An innovative technology that stains proteins with tiny molecular dyes is allowing researchers to visualise proteins at ultra-fine resolution in living cells.


To see when proteins are made and where they go within a cell, scientists use fluorescent molecules that glow when exposed to ultraviolet light. Green fluorescent protein (GFP), originally isolated from a jellyfish that has glowed green for the past 160 million years, is commonly used for this purpose. To make a protein glow green, researchers add GFP to the end of the protein molecule in a process known as tagging.

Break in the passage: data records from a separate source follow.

(** ** Concrete requests *)

Definition demo_cert : cert := mkCert "shop.example.com" "shop.example.com" 0 (1000 * day) true ["shop.example.com"] "SHA256-RSA" (RSAKey 2048).
Definition demo_env : env :=
  mkEnv (λ _ _, day) (λ a, if bool_decide (a = "shop.example.com:8443") then Connected (mkConnection 772 4865 [demo_cert]) else DialFailed "dial tcp: refused" false)
    (λ _ _ _, false) (λ _, Answered 202) (λ _ host _ _ _, Ok host) canonical_order id (λ l, reflexivity l).
Definition demo_cfg : OutreachConfig := mkConfig "" "key" "https://mail" "security@apexaegis.io" "" false.
Definition demo_url : string := "https://shop.example.com:8443/login".
Definition demo_visit := Dot1xApi.Dot1xApi.demo_visit.
Definition demo_calls : list call :=
  [CAddSource demo_visit (Some (mkSource "s" "list" [demo_url])); CScanAll demo_visit demo_env; CSend demo_visit demo_env].
Definition demo_id : string := "opp-shop.example.com-86400000".

Lemma plain_shop : plain_host "shop.example.com".
Proof. by apply (bool_decide_unpack (plain_host "shop.example.com")). Defined.
(* ===== verification/Itsm.v ===== *)
(** * Service requests

    [src/internal/db/itsm_store.go] and [src/internal/api/handlers/itsm_handler.go]: the tickets that
    users raise to get access and administrators decide on.

    The table is a map from the identifier to tickets, one statement at a time ([Interleave]).  The
    columns that may be null are never left null by these statements, so that a row is a ticket.
    Widths are those of the migration, [ticket_key] is unique.  The statement of [UpdateTicket] is
    put together from numbered placeholders: it is modelled with them, and executed only if each
    placeholder has one type.

    [fuel] bounds the search for a free ticket key, which has no bound in the source: a request whose
    search goes on has no answer ([WSearching]). *)

From S2P Require Import Prelude GoStrings GoTime Encoding Sql Interleave DnsLogs.
From Stdlib Require Import Ascii.
#[local] Open Scope string_scope.
#[local] Open Scope nat_scope.
#[local] Open Scope list_scope.

Module Itsm.
Import GoStrings GoTime Sql Interleave.
(* ===== verification/AdminApi.v ===== *)
(** * The administration of policies

    [src/internal/api/handlers/admin_handler.go]: the handlers of the console over the gateway
    registry and the mesh ([Gateway]) and the policy store ([PolicyStore]), one at a time, since the
    stores lock for each operation.  The user and the organization are those the middleware left in
    the context ([Access]). *)

From S2P Require Import Prelude GoStrings PolicyStore Gateway Access DnsLogs.
#[local] Open Scope string_scope.
#[local] Open Scope nat_scope.
#[local] Open Scope list_scope.

Module AdminApi.
Import GoStrings PolicyStore.PolicyStore.
Import Access.Access (context, GetString, SafeMessage).

Record State := mkState { registry : Gateway.Registry.Registry; store : Store; mesh : Gateway.Mesh.MeshCoordinator }.
Definition with_store (st : Store) (s : State) : State := mkState (registry s) st (mesh s).

(** The surroundings of a request: the order of map iterations, the clock, eight random bytes. *)
Record env := mkEnv { order : range_order; clk : nat → Z; rnd : bytes }.

Inductive reply :=
| ASafe (status : Z) (msg : string)
| ALocked (msg : string)
| AError (status : Z) (msg : string) (l : option ConfigLock)
| AEdited (status : Z) (id : string) (version : Z)
| ADeleted (version : Z)
| APolicies (l : list SecurityPolicy) (version : Z)
| ALock (l : option ConfigLock)
| AUnlocked
| AVersions (l : list ConfigVersion) (current : Z)
| AVersion (cv : ConfigVersion)
| AReverted (target current : Z)
| ADiff (from to : Z) (changes : gmap string string)
| AGateways (l : list Gateway.Registry.GatewayNode)
| AGateway (g : Gateway.Registry.GatewayNode)
| ATopology (t : Gateway.Mesh.MeshTopology).
Definition safe_error (status : Z) : reply := ASafe status (SafeMessage status).
Definition author (c : context) : string := GetString c "user_id".

Definition set_id (id : string) (p : SecurityPolicy) : SecurityPolicy :=
  match p with
  | mkPolicy _ a2 a3 a4 a5 a6 a7 a8 a9 a10 a11 a12 a13 a14 a15 a16 a17 a18 a19 a20 a21 a22
      a23 a24 a25 a26 a27 a28 a29 a30 a31 a32 a33 a34 a35 a36 a37 a38 a39 a40 a41 a42 a43 =>
    mkPolicy id a2 a3 a4 a5 a6 a7 a8 a9 a10 a11 a12 a13 a14 a15 a16 a17 a18 a19 a20 a21 a22
      a23 a24 a25 a26 a27 a28 a29 a30 a31 a32 a33 a34 a35 a36 a37 a38 a39 a40 a41 a42 a43
  end.
(** [strconv.ParseInt(s, 10, 64)] *)
Definition ParseInt (s : string) : option Z := DnsLogs.DnsLogs.Atoi s.

(** ** Gateways and mesh *)

Definition ListGateways (e : env) (s : State) : reply := AGateways (Gateway.Registry.List (order e) (registry s)).
Definition GetGateway (id : string) (s : State) : reply :=
  match Gateway.Registry.Get (registry s) id with Some g => AGateway g | None => safe_error 404 end.
Definition ListAvailableGateways (e : env) (s : State) : reply := AGateways (Gateway.Registry.ListAvailable (order e) (registry s)).
Definition GetMeshTopology (e : env) (c : context) (s : State) : reply :=
  let orgID := if bool_decide (GetString c "org_id" = "") then "dev-org" else GetString c "org_id" in
  ATopology (Gateway.Mesh.GetTopology (order e) (mesh s) orgID).

(** ** Policies *)

Definition CreatePolicy (e : env) (c : context) (body : option SecurityPolicy) (s : State) : State * reply :=
  match body with
  | None => (s, safe_error 400)
  | Some p =>
      let p := if bool_decide (ID p = "") then set_id ("pol-" +:+ Hex.encode (rnd e)) p else p in
      let '(st, (version, lockMsg)) := Create (order e) (clk e) (store s) p (author c) in
      (with_store st s, if bool_decide (lockMsg ≠ "") then ALocked lockMsg else AEdited 201 (ID p) version)
  end.
Definition UpdatePolicy (e : env) (c : context) (id : string) (body : option SecurityPolicy) (s : State) : State * reply :=
  match body with
  | None => (s, safe_error 400)
  | Some p =>
      let p := set_id id p in
      let '(st, (version, ok, lockMsg)) := Update (order e) (clk e) (store s) p (author c) in
      (with_store st s, if bool_decide (lockMsg ≠ "") then ALocked lockMsg else if negb ok then safe_error 404 else AEdited 200 (ID p) version)
  end.
Definition ListPolicies (e : env) (c : context) (s : State) : reply :=
  let orgID := GetString c "org_id" in
  APolicies (List.filter (λ p, bool_decide (orgID = "") || bool_decide (OrgID p = orgID)) (List (order e) (store s))) (version (store s)).
Definition DeletePolicy (e : env) (c : context) (id : string) (s : State) : State * reply :=
  let '(st, (version, ok, lockMsg)) := Delete (order e) (clk e) (store s) id (author c) in
  (with_store st s, if bool_decide (lockMsg ≠ "") then ALocked lockMsg else if negb ok then safe_error 404 else ADeleted version).

(** ** Versions and the lock *)

Definition AcquireConfigLock (e : env) (c : context) (s : State) : State * reply :=
  let '(st, (lock, ok)) := Lock (store s) (clk e) (author c) in
  (with_store st s, if negb ok then AError 409 "config is already locked" lock else ALock lock).
Definition ReleaseConfigLock (c : context) (force : string) (s : State) : State * reply :=
  let '(st, ok) := Unlock (store s) (author c) (bool_decide (force = "true")) in
  (with_store st s, if negb ok then AError 403 "only the lock holder can release the lock" None else AUnlocked).
Definition GetConfigLock (e : env) (s : State) : State * reply :=
  let '(st, lock) := GetLock (store s) (clk e) in (with_store st s, ALock lock).
Definition ListConfigVersions (s : State) : reply := AVersions (ListVersions (store s)) (version (store s)).
Definition GetConfigVersion (vStr : string) (s : State) : reply :=
  match ParseInt vStr with
  | None => safe_error 400
  | Some v => match GetVersion (store s) v with Some cv => AVersion cv | None => safe_error 404 end
  end.
Definition RevertConfig (e : env) (c : context) (vStr : string) (s : State) : State * reply :=
  match ParseInt vStr with
  | None => (s, safe_error 400)
  | Some v =>
      let '(st, (newVersion, ok)) := Revert (order e) (clk e) (store s) v (author c) in
      (with_store st s, if negb ok then safe_error 404 else AReverted v newVersion)
  end.

Section Marshal.
Context (marshal : SecurityPolicy → option string).

Definition DiffConfigVersions (e : env) (fromStr toStr : string) (s : State) : reply :=
  match ParseInt fromStr with
  | None => safe_error 400
  | Some from =>
      match ParseInt toStr with
      | None => safe_error 400
      | Some to => match Diff marshal (order e) (store s) from to with Some m => ADiff from to m | None => safe_error 404 end
      end
  end.

Inductive call :=
| CCreate (body : option SecurityPolicy)
| CUpdate (id : string) (body : option SecurityPolicy)
| CDelete (id : string)
| CList
| CAcquire
| CRelease (force : string)
| CGetLock
| CVersions
| CVersion (v : string)
| CRevert (v : string)
| CDiff (from to : string)
| CGateways
| CGateway (id : string)
| CAvailable
| CTopology.

Definition serve (e : env) (c : context) (s : State) (k : call) : State * reply :=
  match k with
  | CCreate body => CreatePolicy e c body s
  | CUpdate id body => UpdatePolicy e c id body s
  | CDelete id => DeletePolicy e c id s
  | CList => (s, ListPolicies e c s)
  | CAcquire => AcquireConfigLock e c s
  | CRelease force => ReleaseConfigLock c force s
  | CGetLock => GetConfigLock e s
  | CVersions => (s, ListConfigVersions s)
  | CVersion v => (s, GetConfigVersion v s)
  | CRevert v => RevertConfig e c v s
  | CDiff from to => (s, DiffConfigVersions e from to s)
  | CGateways => (s, ListGateways e s)
  | CGateway id => (s, GetGateway id s)
  | CAvailable => (s, ListAvailableGateways e s)
  | CTopology => (s, GetMeshTopology e c s)
  end.

(** ** Who changed what *)

(** The version a request is told it made. *)
Definition made (r : reply) : option Z :=
  match r with AEdited _ _ v | ADeleted v | AReverted _ v => Some v | _ => None end.
Definition recorded (s s' : State) (u : string) (v : Z) : Prop :=
  ∃ cv, last (versions (store s')) = Some cv ∧ Author cv = u ∧ Version cv = v ∧ version (store s') = v
    ∧ v = wrap_i64 (version (store s) + 1) ∧ is_snapshot (policies (store s')) (Policies cv).

Lemma commit_recorded s st ro now u msg ct pid :
  version st = version (store s) → recorded s (with_store (fst (commit ro now st u msg ct pid)) s) u (snd (commit ro now st u msg ct pid)).
Proof.
  intros Hv. unfold commit. cbn [fst snd]. exists (mkVersion (wrap_i64 (version st + 1)) (sorted_values ro (policies st)) u msg ct pid now).
  unfold with_store, push_version. cbn [store versions version policies]. rewrite last_snoc, Hv. split_and!; try done. apply sorted_values_snapshot.
Qed.


(** ** The lock *)

(** A request that respects the lock: no revert and no forced release. *)
Definition gentle (k : call) : Prop := match k with CRevert _ => False | CRelease f => f ≠ "true" | _ => True end.
(** The command of the store behind a request, if there is one. *)
Definition command (e : env) (c : context) (k : call) : option cmd :=
  match k with
  | CCreate (Some p) => Some (PolicyStore.PolicyStore.CCreate (if bool_decide (ID p = "") then set_id ("pol-" +:+ Hex.encode (rnd e)) p else p) (author c))
  | CUpdate id (Some p) => Some (PolicyStore.PolicyStore.CUpdate (set_id id p) (author c))
  | CDelete id => Some (PolicyStore.PolicyStore.CDelete id (author c))
  | CAcquire => Some (CLock (author c))
  | CRelease f => Some (CUnlock (author c) (bool_decide (f = "true")))
  | CGetLock => Some PolicyStore.PolicyStore.CGetLock
  | CRevert v => (λ n, PolicyStore.PolicyStore.CRevert n (author c)) <$> ParseInt v
  | _ => None
  end.
Lemma serve_store e c s k :
  store (fst (serve e c s k)) = match command e c k with Some x => fst (exec (order e) (clk e) (store s) x) | None => store s end.
Proof.
  destruct k as [[p|]|id [p|]|id| | |force| | |v|v|from to| |id| |]; try done; cbn.
  - unfold CreatePolicy. cbn. by destruct (Create _ _ _ _ _) as [st [v msg]].
  - by destruct (Update _ _ _ _ _) as [st [[v ok] msg]].
  - unfold DeletePolicy. by destruct (Delete _ _ _ _ _) as [st [[v ok] msg]].
  - unfold AcquireConfigLock. by destruct (Lock _ _ _) as [st [l ok]].
  - unfold ReleaseConfigLock. by destruct (Unlock _ _ _) as [st ok].
  - unfold GetConfigLock. by destruct (GetLock _ _) as [st l].
  - unfold RevertConfig. destruct (ParseInt v) as [n|]; cbn; [|done]. by destruct (Revert _ _ _ _ _) as [st [w ok]].
Qed.

Definition run (s : State) (l : list (env * context * call)) : State := foldl (λ s x, fst (serve (fst (fst x)) (snd (fst x)) s (snd x))) s l.
(** The lock excludes the other administrators: while one holds it, no requests of others change the
    policies, their history or the lock, as long as nobody reverts or forces a release; and an attempt
    to edit is answered with the name of the holder. *)
Theorem lock_respected s l rs :
  lock (store s) = Some l →
  Forall (λ x, (clk (fst (fst x)) 0 < ExpiresAt l)%Z ∧ author (snd (fst x)) ≠ LockedBy l ∧ gentle (snd x)) rs →
  same_config (store s) (store (run s rs))
  ∧ ∀ e c p, (clk e 0 < ExpiresAt l)%Z → author c ≠ LockedBy l →
      snd (serve e c (run s rs) (CCreate (Some p))) = ALocked ("config locked by " +:+ LockedBy l).
Proof.
  intros Hl Hrs. assert (Hs : same_config (store s) (store (run s rs))).
  { revert s Hl. induction Hrs as [|[[e c] k] rs (Hnow & Ha & Hg) _ IH]; intros s Hl; [done|]. cbn in Hnow, Ha, Hg.
    assert (H1 : same_config (store s) (store (fst (serve e c s k)))).
    { rewrite serve_store. destruct (command e c k) as [x|] eqn:Hx; [|done]. apply (exec_held _ l); [done|done|].
      destruct k as [[p|]|id [p|]|id| | |force| | |v|v|from to| |id| |]; cbn in Hx; try discriminate Hx; try injection Hx as <-; cbn; try done.
      split; [done|]. by apply bool_decide_eq_false_2. }
    destruct H1 as (A1 & A2 & A3 & A4). destruct (IH (fst (serve e c s k))) as (B1 & B2 & B3 & B4); [congruence|].
    unfold run in *. cbn [foldl fst snd] in *. split_and!; congruence. }
  split; [done|]. intros e c p Hnow Ha. destruct Hs as (_ & _ & _ & Hlock). cbn. unfold CreatePolicy, Create.
  rewrite (checkLock_held _ l) by (try congruence; lia). rewrite bool_decide_eq_true_2 by apply config_locked_nonempty.
  cbn. by rewrite bool_decide_eq_true_2 by apply config_locked_nonempty.
Qed.
End Marshal.

(** ** Concrete requests *)

Definition demo_ctx (user org : string) : context := Access.Access.Set_ "user_id" user (Access.Access.Set_ "org_id" org Access.Access.new_context).
Definition demo_env : env := mkEnv canonical_order (λ _, 1000%Z) [].
Definition demo_state : State := mkState Gateway.Registry.NewRegistry NewStore Gateway.Mesh.NewMeshCoordinator.
Definition demo_marshal (p : SecurityPolicy) : option string := Some (Name p).
Definition as_user (user org : string) (k : call) : env * context * call := (demo_env, demo_ctx user org, k).
Definition demo_locked : State := run demo_marshal demo_state [as_user "ann" "a" (CCreate (Some (demo_policy "p1" 10))); as_user "ann" "a" CAcquire].

(** Another administrator, of another tenant, releases the lock by force and deletes the policy. *)
Example lock_forced :
  let s := run demo_marshal demo_locked [as_user "bob" "b" (CRelease "true"); as_user "bob" "b" (CDelete "p1")] in
  snd (serve demo_marshal demo_env (demo_ctx "bob" "b") demo_locked (CDelete "p1")) = ALocked "config locked by ann"
  ∧ policies (store demo_locked) !! "p1" = Some (demo_policy "p1" 10) ∧ policies (store s) !! "p1" = None.
Proof. vm_compute. done. Qed.
End AdminApi.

Since the tag can interfere with the protein’s function, the EU-funded GECCCCA (Genetic encoding and click chemistry with copper-chelating azides for super-resolution imaging of proteins) project aimed to develop a new, alternative method to visualise proteins at high resolution under a light microscope. Organic fluorophores are tiny (up to 100 times smaller than GFP) dye-like molecules that can 'stain' proteins by emitting coloured light. Since proteins are made from repeating amino acid units, GECCCCA developed a way to replace a single amino acid within a protein with the dye. They did this by changing the protein’s genetic sequence to include an artificial amino acid that does not exist in nature. They then added the dye to the artificial amino acid using a nature-inspired chemical reaction that joins small molecules together. To test their novel method, GECCCCA stained two highly abundant filamentous proteins that help maintain a cell’s structure (actin and vimentin), with a fluorophore dye. To do this they identified amino acid positions within each protein that could be replaced with an artificial amino acid without affecting the protein’s function. They then tweaked the cell’s protein production machinery so that it could recognise the artificial amino acid, and once produced, linked it to the dye. Lastly, they combined improvements to an imaging system to reveal ultrafine structural detail of individual actin and vimentin filaments in cell compartments. GECCCCA's work will make a significant contribution to the visualisation of proteins in living cells.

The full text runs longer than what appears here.